In caso di solidarietà, il danneggiato potrà indifferentemente rivolgersi all'uno o all'altro per il risarcimento dell'intero danno e il debitore escusso ha verso l'altro corresponsabile, azione per la ripetizione della parte da esso dovuta. Si veda quanto stabilito in linea generale dall'articolo 2055 codice civile, in base al quale se il fatto dannoso è imputabile a più persone, tutte sono obbligate in solido al risarcimento del danno. Colui che ha risarcito il danno ha regresso contro ciascuno degli altri, nella misura determinata dalla gravità della rispettiva colpa e dall'entità delle conseguenze che ne sono derivate. Nel dubbio, le singole colpe si presumono uguali.

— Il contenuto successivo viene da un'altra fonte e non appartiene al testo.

Lemma recover_home d b : 0 < size → disk_ok d → home b →
  recover d b = replay d (copy_writes d (installs (hdr_blocks (d LS)))) b.
Proof.
  intros Hs Hok Hb. unfold recover, recovery_writes. rewrite replay_app. cbn [replay foldl fst snd].
  apply wr_ne. by apply home_ne_LS.
Qed.

(** A recovery cut short after [k] writes leaves the same recovered contents. *)
Lemma recover_crash d k b : 0 < size → disk_ok d → home b →
  let d' := replay d (take k (recovery_writes d)) in
  disk_ok d' ∧ recover d' b = recover d b.
Proof.
  intros Hs Hok Hb d'. set (bs := hdr_blocks (d LS)) in *. pose proof Hok as [Hlen Hbs]. fold bs in Hbs.
  assert (LS ∉ bs) as HLS by (intros Hin; apply (home_ne_LS LS Hs); [by eapply blocks_home|done]).
  unfold d', recovery_writes. fold bs.
  destruct (decide (k ≤ length bs)%nat) as [Hk|Hk].
  - set (n := length (copy_writes d (installs bs))).
    assert (n = length bs) as Hn.
    { unfold n, copy_writes. rewrite length_fmap, <- (length_fmap fst), installs_fst. done. }
    rewrite take_app_le by (fold n; lia).
    assert (take k (copy_writes d (installs bs)) = copy_writes d (take k (installs bs))) as ->.
    { unfold copy_writes. by rewrite fmap_take. }
    set (d1 := replay d _).
    assert (∀ j, j ∉ bs → d1 j = d j) as Hout.
    { intros j Hj. apply replay_other. rewrite copy_writes_fst. intros Hin. apply Hj.
      rewrite <- (installs_fst bs). rewrite fmap_take in Hin. by eapply elem_of_take in Hin as (?&?%list_elem_of_lookup_2&_). }
    assert (d1 LS = d LS) as HdLS by by apply Hout.
    assert (disk_ok d1) as Hok1 by (unfold disk_ok; by rewrite HdLS).
    split; [done|]. rewrite !recover_home by done. rewrite HdLS. fold bs.
    rewrite (copy_writes_ext d1 d).
    + apply replay_copy_agree. rewrite installs_fst. done.
    + rewrite installs_snd. intros j Hj. apply Hout. intros Hin.
      destruct (log_block_home bs j Hbs Hj) as [Hnh _]. apply Hnh. by eapply blocks_home.
  - rewrite take_ge.
    2: { rewrite length_app. unfold copy_writes. rewrite length_fmap, <- (length_fmap fst), installs_fst.
         cbn. lia. }
    fold bs. change (replay d (copy_writes d (installs bs) ++ [(LS, enc_head [] (d LS))])) with (recover d).
    assert (recover d LS = enc_head [] (d LS)) as HLS'.
    { unfold recover, recovery_writes. rewrite replay_app. cbn. apply wr_eq. }
    destruct (hdr_cleared (d LS) Hlen) as (_ & Hnil & Hl).
    assert (disk_ok (recover d)) as Hok'.
    { unfold disk_ok. rewrite HLS', Hnil. split; [done|]. split_and!; [apply NoDup_nil_2|done|cbn; lia|cbn; lia]. }
    split; [done|]. rewrite recover_home by done. by rewrite HLS', Hnil.
Qed.

(** ** The superblock

    It is outside the log and no logged block is written to it, so a power
    failure leaves it as it was and the next boot finds the same log. *)
Lemma blocks_not_sb bs : blocks_ok bs → 1 ∉ bs.
Proof. intros (_ & HF & _) Hin. rewrite Forall_forall in HF. destruct (HF 1 Hin). lia. Qed.
Lemma superblock_kept d ws k : 1 ∉ ws.*1 → replay d (take k ws) 1 = d 1.
Proof. intros Hw. apply replay_other. rewrite fmap_take. by intros ?%subseteq_take. Qed.

Lemma superblock_recovery d k : 1 < LS → disk_ok d → replay d (take k (recovery_writes d)) 1 = d 1.
Proof.
  intros HLS [_ Hbs]. apply superblock_kept. unfold recovery_writes. rewrite fmap_app, copy_writes_fst, installs_fst. cbn.
  intros [Hin|?%list_elem_of_singleton]%elem_of_app; [by eapply blocks_not_sb|lia].
Qed.

(** Disks with the same blocks are recovered alike. *)
Lemma recover_ext d d' b : (∀ k, d k = d' k) → recover d b = recover d' b.
Proof.
  intros H. unfold recover, recovery_writes. rewrite (copy_writes_ext d d') by done.
  rewrite H. by apply replay_ext.
Qed.

(** ** Atomicity of a commit

    [d] is the platter and [V] the blocks as the file system sees them; they
    differ on the logged blocks [bs] only, and the on-disk log is clear. *)
Section commit_crash.
Context (d V : disk) (bs : list Z).
Hypothesis Hs : 0 < size.
Hypothesis Hbs : blocks_ok bs.
Hypothesis Hlen : length (d LS) = 512%nat.
Hypothesis Hclear : hdr_n (d LS) = 0.
Hypothesis Hsame : ∀ b, b ∉ bs → V b = d b.

Lemma LS_not_logged : LS ∉ bs.
Proof. intros Hin. apply (home_ne_LS LS Hs); [by eapply blocks_home|done]. Qed.

Lemma length_logs : length (copy_writes V (logs bs)) = length bs.
Proof.
  unfold copy_writes. rewrite length_fmap, <- (length_fmap fst), logs_fst.
  by rewrite length_fmap, length_seq.
Qed.

(** Before the header is written nothing has happened. *)
Lemma crash_before k b : home b → (k ≤ length bs)%nat →
  let d' := replay d (take k (commit_writes V bs)) in
  disk_ok d' ∧ recover d' b = d b.
Proof.
  intros Hb Hk d'. unfold d', commit_writes. rewrite take_app_le by (rewrite length_logs; lia).
  replace (take k (copy_writes V (logs bs))) with (copy_writes V (take k (logs bs)))
    by (unfold copy_writes; by rewrite fmap_take).
  set (d1 := replay d _).
  assert (∀ j, home j ∨ j = LS → d1 j = d j) as Hout.
  { intros j Hj. apply replay_other. rewrite copy_writes_fst, fmap_take, logs_fst. intros Hin.
    apply elem_of_take in Hin as (i & Hin%list_elem_of_lookup_2 & _).
    destruct (log_block_home bs j Hbs Hin). naive_solver. }
  assert (hdr_blocks (d1 LS) = []) as Hnil.
  { unfold hdr_blocks. by rewrite Hout, Hclear by auto. }
  assert (disk_ok d1) as Hok.
  { unfold disk_ok. rewrite Hnil, Hout by auto. split; [done|].
    split_and!; [apply NoDup_nil_2|done|cbn; lia|cbn; lia]. }
  split; [done|]. rewrite recover_home, Hnil by done. cbn. by apply Hout; left.
Qed.

(** Once the header is on disk, recovery completes the transaction. *)
Lemma crash_after k b : home b → (length bs < k)%nat →
  let d' := replay d (take k (commit_writes V bs)) in
  disk_ok d' ∧ recover d' b = V b.
Proof.
  intros Hb Hk d'. unfold d', commit_writes. pose proof LS_not_logged as HLS.
  assert (length (V LS) = 512%nat) as HVlen by by rewrite Hsame.
  assert (Forall (λ b, 0 ≤ b < FSSIZE) bs) as Hrng.
  { destruct Hbs as (_ & HF & _). eapply Forall_impl; [exact HF|]. cbn. lia. }
  destruct (hdr_roundtrip bs (V LS) HVlen ltac:(apply Hbs) Hrng) as (_ & Hdec & Hl1).
  destruct (hdr_cleared (enc_head bs (V LS)) Hl1) as (_ & Hdec0 & Hl2).
  rewrite take_app_ge by (rewrite length_logs; lia). rewrite length_logs, replay_app.
  set (dl := replay d (copy_writes V (logs bs))).
  assert (∀ j, home j → dl j = d j) as Hdl.
  { intros j Hj. apply replay_other. rewrite copy_writes_fst, logs_fst. intros Hin.
    by destruct (log_block_home bs j Hbs Hin). }
  destruct (k - length bs)%nat as [|k'] eqn:Hk'; [lia|]. cbn [app take]. rewrite replay_cons. cbn [fst snd].
  set (dh := wr dl LS (enc_head bs (V LS))).
  assert (length (copy_writes V (zip bs bs)) = length bs) as Hzl.
  { unfold copy_writes. rewrite length_fmap, length_zip_with. lia. }
  assert ((copy_writes V (zip bs bs)).*1 = bs) as Hzf.
  { by rewrite copy_writes_fst, fst_zip by lia. }
  assert (∀ j, home j → j ∉ bs → dh j = V j) as Hdh.
  { intros j Hj Hn. unfold dh. rewrite wr_ne by (by apply home_ne_LS). by rewrite Hdl, Hsame. }
  destruct (decide (k' ≤ length bs)%nat) as [Hle|Hgt].
  - rewrite take_app_le by lia.
    replace (take k' (copy_writes V (zip bs bs))) with (copy_writes V (take k' (zip bs bs)))
      by (unfold copy_writes; by rewrite fmap_take).
    set (d1 := replay dh _).
    assert (∀ j, j ∉ bs → d1 j = dh j) as Hout.
    { intros j Hj. apply replay_other. rewrite copy_writes_fst, fmap_take, fst_zip by lia. intros Hin.
      apply elem_of_take in Hin as (i & Hin%list_elem_of_lookup_2 & _). done. }
    assert (d1 LS = enc_head bs (V LS)) as HdLS by (rewrite Hout by done; apply wr_eq).
    assert (disk_ok d1) as Hok by (unfold disk_ok; by rewrite HdLS, Hdec).
    split; [done|]. rewrite recover_home by done. rewrite HdLS, Hdec.
    destruct (decide (b ∈ bs)) as [Hin|Hin].
    + apply list_elem_of_lookup in Hin as [t Ht].
      assert (t < length bs)%nat as Htl by (by eapply lookup_lt_Some).
      assert ((b, log_block t) ∈ installs bs) as Hi.
      { apply list_elem_of_lookup. exists t. unfold installs. rewrite lookup_zip_with, Ht. cbn.
        rewrite list_lookup_fmap, lookup_seq_lt by done. done. }
      rewrite (replay_copy _ _ _ _ (log_block t)); [|rewrite installs_fst; apply Hbs|done].
      assert (log_block t ∈ log_block <$> seq 0 (length bs)) as Hlb.
      { apply list_elem_of_fmap. exists t. split; [done|]. apply elem_of_seq. lia. }
      destruct (log_block_home bs _ Hbs Hlb) as [Hnh Hne].
      rewrite Hout by (intros ?; apply Hnh; by eapply blocks_home).
      unfold dh. rewrite wr_ne by done. unfold dl.
      apply replay_copy; [rewrite logs_fst; apply log_block_nodup|].
      apply list_elem_of_lookup. exists t. unfold logs. rewrite lookup_zip_with, Ht.
      rewrite list_lookup_fmap, lookup_seq_lt by done. done.
    + rewrite replay_other by (by rewrite copy_writes_fst, installs_fst).
      rewrite Hout by done. by apply Hdh.
  - rewrite take_ge by (rewrite length_app, Hzl; cbn; lia). rewrite replay_app.
    set (d1 := replay dh _). cbn [replay foldl fst snd].
    assert (disk_ok (wr d1 LS (enc_head [] (enc_head bs (V LS))))) as Hok.
    { unfold disk_ok. rewrite wr_eq, Hdec0. split; [done|].
      split_and!; [apply NoDup_nil_2|done|cbn; lia|cbn; lia]. }
    split; [done|]. rewrite recover_home by done. rewrite wr_eq, Hdec0. cbn.
    rewrite wr_ne by (by apply home_ne_LS). unfold d1.
    destruct (decide (b ∈ bs)) as [Hin|Hin].
    + apply replay_copy; [rewrite fst_zip by lia; apply Hbs|].
      apply list_elem_of_lookup in Hin as [t Ht]. apply list_elem_of_lookup. exists t.
      by rewrite lookup_zip_with, Ht.
    + rewrite replay_other by (by rewrite Hzf). by apply Hdh.
Qed.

In base al disposto normativo il soggetto leso potrà rivolgersi alla parte ritenuta più solvente, la quale dovrà pagare il danno per intero. L'appaltatore potrà essere condannato in forma specifica alla eliminazione dei vizi dell'opera, ad esempio mediante la demolizione e ricostruzione della stessa. Il progettista potrà essere chiamato a risarcire i danni subiti per equivalente monetario, corrispondendo al danneggiato una somma di denaro a ristoro del pregiudizio arrecato.
I soggetti diversi dal committente dell'opera, che abbiano patito dei danni a seguito del crollo dell'edificio, come ad esempio dei passanti oppure i proprietari degli edifici vicini, potranno agire davanti al giudice, in forza dell'articolo 2043 codice civile, che disciplina la responsabilità extracontrattuale in via più generale.